Families sometimes assume that if a child is anxious, the only path is a therapist or psychiatrist. Specialists are invaluable when they’re needed, but they’re not always the right first step, and in Idaho they can involve long waitlists. A primary care provider sits earlier in that path.

Your family doctor can help sort out whether what you’re seeing is developmentally typical worry, situational stress that will pass, or something that warrants a specialist. They can start the conversation, offer practical guidance, rule out medical contributors, and — if a referral is needed — make one that’s targeted rather than a shot in the dark.

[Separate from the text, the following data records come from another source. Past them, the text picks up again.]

(** * The Axilrod-Teller three-body force kernel

    A shallow embedding of [AxilrodTellerForceKernel<TTree, TBound>]
    (fastlib2/contrib/dongryel/multibody/multibody_kernel.h) and the
    properties of its pruning engine.

    Conventions of the embedding.
    - [double] is a type parameter [D] carrying the operations the kernel
      applies to it.  The instance [binary64] is IEEE-754 double precision
      (Rocq's primitive floats): it is what the compiled kernel computes.
      The instance [exactQ] is exact rational arithmetic; it only offers the
      field operations and the comparison, and is used where a property is
      one of the arithmetic and not of its rounding.
      The instance [exactR] is exact real arithmetic, with the square root;
      it is used in the same way for the gradient bounds and the sampled
      variances.
    - [index_t] is [Z]; the width of [index_t] is fixed outside the kernel and
      no wrap-around is modelled.
    - a [TTree *] is an address; the nodes live in a heap, a total map from
      addresses to nodes.  Two slots alias when their addresses are equal,
      which is the pointer comparison of the source.
    - a member function that writes the kernel's members or the nodes takes
      the kernel state and the heap and returns the new ones. *)

From Stdlib Require Import ZArith QArith Qabs Floats Uint63 List Lia Bool.
From Stdlib Require Import Permutation Lqa.
From Stdlib Require Reals Lra.
Import ListNotations.

Set Implicit Arguments.
Close Scope Q_scope.

(** ** Arithmetic of [double] *)

(** The field operations and the comparison used by the pruning test and by
    the propagation: [+ - * /], [fabs], [<=], the conversion of an [index_t]
    operand and the literal [0.5]. *)
Class Arith (D : Type) : Type := {
  of_int : Z -> D;
  half : D;
  add : D -> D -> D;
  sub : D -> D -> D;
  mul : D -> D -> D;
  div : D -> D -> D;
  fabs : D -> D;
  leb : D -> D -> bool
}.

(** What the gradient bounds and the sampling loop need on top of it:
    [sqrt], [==], [<] (through [std::min] and [std::max]), [isnan], [isinf],
    [DBL_MAX] and the literal of [AXILROD_TELLER_COEFF]. *)
Class Libm (D : Type) : Type := {
  sqrt : D -> D;
  eqb : D -> D -> bool;
  ltb : D -> D -> bool;
  isnan : D -> bool;
  isinf : D -> bool;
  DBL_MAX : D;
  AXILROD_TELLER_COEFF : D
}.

Declare Scope dbl_scope.
Delimit Scope dbl_scope with dbl.
Notation "x + y" := (add x y) : dbl_scope.
Notation "x - y" := (sub x y) : dbl_scope.
Notation "x * y" := (mul x y) : dbl_scope.
Notation "x / y" := (div x y) : dbl_scope.
Notation "x <=? y" := (leb x y) (at level 70, no associativity) : dbl_scope.
Notation "x <? y" := (ltb x y) (at level 70, no associativity) : dbl_scope.
Notation "x =? y" := (eqb x y) (at level 70, no associativity) : dbl_scope.

(** IEEE-754 binary64. *)
Definition float_of_int (z : Z) : float :=
  if (z <? 0)%Z
  then PrimFloat.opp (PrimFloat.of_uint63 (Uint63.of_Z (- z)))
  else PrimFloat.of_uint63 (Uint63.of_Z z).

#[export] Instance binary64 : Arith float := {
  of_int := float_of_int;
  half := 0x1p-1%float;
  add := PrimFloat.add;
  sub := PrimFloat.sub;
  mul := PrimFloat.mul;
  div := PrimFloat.div;
  fabs := PrimFloat.abs;
  leb := PrimFloat.leb
}.

#[export] Instance binary64_libm : Libm float := {
  sqrt := PrimFloat.sqrt;
  eqb := PrimFloat.eqb;
  ltb := PrimFloat.ltb;
  isnan := PrimFloat.is_nan;
  isinf := PrimFloat.is_infinity;
  DBL_MAX := 0x1.fffffffffffffp+1023%float;
  AXILROD_TELLER_COEFF := 0x1.2725dd1d243acp-60%float
}.

(** Exact rational arithmetic. *)
#[export] Instance exactQ : Arith Q := {
  of_int := inject_Z;
  half := (1 # 2)%Q;
  add := Qplus;
  sub := Qminus;
  mul := Qmult;
  div := Qdiv;
  fabs := Qabs;
  leb := Qle_bool
}.

(** ** Vectors, statistics, nodes and the heap *)

Definition Vector (D : Type) : Type := list D.

(** The three-element [ArrayList]s of the kernel: [tree_nodes], [indices]
    and [index_orders_] are only ever read and written at 0, 1 and 2. *)
Record ArrayList3 (A : Type) : Type := MkArrayList3 {
  at0 : A;
  at1 : A;
  at2 : A
}.

Definition ptr : Type := positive.

(** Modelled from the spec: the statistics class of a tree node is declared
    with the tree, outside the kernel's file.  These are the members the
    kernel names: per signed part the accumulated bound of the first
    gradient component (a scalar) and of the second (a vector), the
    coordinate sum with its L1 norm, and the postponed accumulators ([_e]
    estimate, [_u] upper bound, [_l] lower bound). *)
Record Statistics (D : Type) : Type := MkStatistics {
  negative_gradient1_u : D;
  positive_gradient1_l : D;
  negative_gradient2_u : Vector D;
  positive_gradient2_l : Vector D;
  l1_norm_coordinate_sum_ : D;
  coordinate_sum_ : Vector D;
  postponed_negative_gradient1_e : D;
  postponed_negative_gradient1_u : D;
  postponed_positive_gradient1_l : D;
  postponed_positive_gradient1_e : D;
  postponed_negative_gradient2_e : Vector D;
  postponed_negative_gradient2_u : Vector D;
  postponed_positive_gradient2_l : Vector D;
  postponed_positive_gradient2_e : Vector D
}.

(** Modelled from the spec: [TTree] is a template parameter; the kernel
    asks a node for [count()], [begin()], [end()], [bound()] and
    [stat()]. *)
Record TreeNode (D B : Type) : Type := MkTreeNode {
  count : Z;
  begin_ : Z;
  end_ : Z;
  bound : B;
  stat : Statistics D
}.

Definition Heap (D B : Type) : Type := ptr -> TreeNode D B.

(** Modelled from the spec: [TBound] is a template parameter; the kernel
    asks a bound for the minimum and the maximum squared distance to
    another bound. *)
Class Bound (D B : Type) : Type := {
  MinDistanceSq : B -> B -> D;
  MaxDistanceSq : B -> B -> D
}.

Section Store.
Context {D B : Type}.

Definition set_stat (s : Statistics D) (n : TreeNode D B) : TreeNode D B :=
    MkTreeNode (count n) (begin_ n) (end_ n) (bound n) s.

  (** [p->stat() = f (p->stat())] *)
Definition modify_stat (h : Heap D B) (p : ptr)
      (f : Statistics D -> Statistics D) : Heap D B :=
    fun q => if Pos.eqb q p then set_stat (f (stat (h q))) (h q) else h q.

  (** The eight members [Prune_] writes, as in-place updates. *)
Definition on_postponed_negative_gradient1_e (f : D -> D) (s : Statistics D) :=
    MkStatistics (negative_gradient1_u s) (positive_gradient1_l s)
      (negative_gradient2_u s) (positive_gradient2_l s)
      (l1_norm_coordinate_sum_ s) (coordinate_sum_ s)
      (f (postponed_negative_gradient1_e s)) (postponed_negative_gradient1_u s)
      (postponed_positive_gradient1_l s) (postponed_positive_gradient1_e s)
      (postponed_negative_gradient2_e s) (postponed_negative_gradient2_u s)
      (postponed_positive_gradient2_l s) (postponed_positive_gradient2_e s).

Definition on_postponed_negative_gradient1_u (f : D -> D) (s : Statistics D) :=
    MkStatistics (negative_gradient1_u s) (positive_gradient1_l s)
      (negative_gradient2_u s) (positive_gradient2_l s)
      (l1_norm_coordinate_sum_ s) (coordinate_sum_ s)
      (postponed_negative_gradient1_e s) (f (postponed_negative_gradient1_u s))
      (postponed_positive_gradient1_l s) (postponed_positive_gradient1_e s)
      (postponed_negative_gradient2_e s) (postponed_negative_gradient2_u s)
      (postponed_positive_gradient2_l s) (postponed_positive_gradient2_e s).

Definition on_postponed_positive_gradient1_l (f : D -> D) (s : Statistics D) :=
    MkStatistics (negative_gradient1_u s) (positive_gradient1_l s)
      (negative_gradient2_u s) (positive_gradient2_l s)
      (l1_norm_coordinate_sum_ s) (coordinate_sum_ s)
      (postponed_negative_gradient1_e s) (postponed_negative_gradient1_u s)
      (f (postponed_positive_gradient1_l s)) (postponed_positive_gradient1_e s)
      (postponed_negative_gradient2_e s) (postponed_negative_gradient2_u s)
      (postponed_positive_gradient2_l s) (postponed_positive_gradient2_e s).

Definition on_postponed_positive_gradient1_e (f : D -> D) (s : Statistics D) :=
    MkStatistics (negative_gradient1_u s) (positive_gradient1_l s)
      (negative_gradient2_u s) (positive_gradient2_l s)
      (l1_norm_coordinate_sum_ s) (coordinate_sum_ s)
      (postponed_negative_gradient1_e s) (postponed_negative_gradient1_u s)
      (postponed_positive_gradient1_l s) (f (postponed_positive_gradient1_e s))
      (postponed_negative_gradient2_e s) (postponed_negative_gradient2_u s)
      (postponed_positive_gradient2_l s) (postponed_positive_gradient2_e s).

Definition on_postponed_negative_gradient2_e
      (f : Vector D -> Vector D) (s : Statistics D) :=
    MkStatistics (negative_gradient1_u s) (positive_gradient1_l s)
      (negative_gradient2_u s) (positive_gradient2_l s)
      (l1_norm_coordinate_sum_ s) (coordinate_sum_ s)
      (postponed_negative_gradient1_e s) (postponed_negative_gradient1_u s)
      (postponed_positive_gradient1_l s) (postponed_positive_gradient1_e s)
      (f (postponed_negative_gradient2_e s)) (postponed_negative_gradient2_u s)
      (postponed_positive_gradient2_l s) (postponed_positive_gradient2_e s).

Definition on_postponed_negative_gradient2_u
      (f : Vector D -> Vector D) (s : Statistics D) :=
    MkStatistics (negative_gradient1_u s) (positive_gradient1_l s)
      (negative_gradient2_u s) (positive_gradient2_l s)
      (l1_norm_coordinate_sum_ s) (coordinate_sum_ s)
      (postponed_negative_gradient1_e s) (postponed_negative_gradient1_u s)
      (postponed_positive_gradient1_l s) (postponed_positive_gradient1_e s)
      (postponed_negative_gradient2_e s) (f (postponed_negative_gradient2_u s))
      (postponed_positive_gradient2_l s) (postponed_positive_gradient2_e s).

Definition on_postponed_positive_gradient2_l
      (f : Vector D -> Vector D) (s : Statistics D) :=
    MkStatistics (negative_gradient1_u s) (positive_gradient1_l s)
      (negative_gradient2_u s) (positive_gradient2_l s)
      (l1_norm_coordinate_sum_ s) (coordinate_sum_ s)
      (postponed_negative_gradient1_e s) (postponed_negative_gradient1_u s)
      (postponed_positive_gradient1_l s) (postponed_positive_gradient1_e s)
      (postponed_negative_gradient2_e s) (postponed_negative_gradient2_u s)
      (f (postponed_positive_gradient2_l s)) (postponed_positive_gradient2_e s).

Definition on_postponed_positive_gradient2_e
      (f : Vector D -> Vector D) (s : Statistics D) :=
    MkStatistics (negative_gradient1_u s) (positive_gradient1_l s)
      (negative_gradient2_u s) (positive_gradient2_l s)
      (l1_norm_coordinate_sum_ s) (coordinate_sum_ s)
      (postponed_negative_gradient1_e s) (postponed_negative_gradient1_u s)
      (postponed_positive_gradient1_l s) (postponed_positive_gradient1_e s)
      (postponed_negative_gradient2_e s) (postponed_negative_gradient2_u s)
      (postponed_positive_gradient2_l s) (f (postponed_positive_gradient2_e s)).

End Store.

(** ** Propagation and the pruning test *)

(** The twelve gradient bounds handed to [Prune_], the six component errors
    and the three pair counts handed to [Prunable_], under the names of the
    parameters. *)
Record GradientBounds (D : Type) : Type := MkGradientBounds {
  min_negative_gradient1 : D;
  max_negative_gradient1 : D;
  min_positive_gradient1 : D;
  max_positive_gradient1 : D;
  min_negative_gradient2 : D;
  max_negative_gradient2 : D;
  min_positive_gradient2 : D;
  max_positive_gradient2 : D;
  min_negative_gradient3 : D;
  max_negative_gradient3 : D;
  min_positive_gradient3 : D;
  max_positive_gradient3 : D
}.

Record GradientErrors (D : Type) : Type := MkGradientErrors {
  negative_gradient1_error : D;
  positive_gradient1_error : D;
  negative_gradient2_error : D;
  positive_gradient2_error : D;
  negative_gradient3_error : D;
  positive_gradient3_error : D
}.

Record PairCounts (D : Type) : Type := MkPairCounts {
  num_jk_pairs : D;
  num_ik_pairs : D;
  num_ij_pairs : D
}.

Section Pruning.
Context {D B : Type} `{Arith D}.
Local Open Scope dbl_scope.

  (** [L1Norm_]: [length = 0; for i: length += fabs(v[i])]. *)
Definition L1Norm_ (v : Vector D) : D :=
    fold_left (fun length x => length + fabs x) v (of_int 0).

  (** Modelled from the spec: [la::AddExpert(alpha, x, &y)] belongs to the
      linear-algebra library, which is not part of the kernel's file; it is
      the add-scaled-vector update [y += alpha * x], componentwise. *)
Fixpoint AddExpert (alpha : D) (x y : Vector D) : Vector D :=
    match x, y with
    | xi :: x', yi :: y' => (yi + alpha * xi) :: AddExpert alpha x' y'
    | _, _ => y
    end.

Section Prune.
Variable tree_nodes : ArrayList3 ptr.
Variable g : GradientBounds D.
Variable c : PairCounts D.

Let i := at0 tree_nodes.
Let j := at1 tree_nodes.
Let k := at2 tree_nodes.

(** A statement of [Prune_] updates one member of the statistics of a
    node; its right-hand side may read the heap. *)
Definition Statement : Type := Heap D B -> Statistics D -> Statistics D.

What Parents Can Bring to the Appointment

The more specific you can be, the more useful the visit. Before the appointment, jot down what you’ve noticed and when it started. Is bedtime taking longer? Is your child asking questions about a new teacher, a bus route, or a friend group? Are physical complaints clustering around Sunday nights or the end of camp weeks?

It also helps to mention family changes, a recent move, a difficult previous school year, or a sibling starting kindergarten. Context that feels unrelated often turns out to be central.

Practical Steps Your Provider May Suggest

Recommendations vary by age and situation, but they’re usually concrete. A provider might suggest shifting bedtime earlier by fifteen minutes each week starting in August, cutting back on late-evening screens, or scheduling a school visit before the first day so the building feels familiar. For older kids, they may talk through coping strategies directly with the child, in language that respects their growing independence.

If medication is already part of the picture for ADHD, asthma, or another chronic condition, the summer visit is a good time to confirm the plan is still working and that refills are in place before the school-year rush.

When to Move Faster

Some signs warrant a call sooner rather than waiting for a scheduled well-visit: panic attacks, refusal to leave the house, significant weight loss, expressions of hopelessness, or any mention of self-harm. Primary care providers are trained to respond to these situations, and they can help families move quickly toward the right level of care. You don’t need to have the diagnosis figured out before you call — that’s what the visit is for.

A Reasonable Next Step for Boise-Area Families

If your child is due for a well-visit, scheduling it now rather than in late August accomplishes two things: you beat the back-to-school rush that fills pediatric care schedules across Boise, Meridian, and Eagle every year, and you give yourself time to act on anything the visit uncovers. If your child had a well-visit earlier this year but something feels off now, a shorter follow-up appointment is a reasonable request.

Either way, you don’t have to wait for a crisis or a diagnosis to bring it up. A short conversation with a provider who already knows your family is often the most useful first move — and one of the quieter benefits of having a primary care home.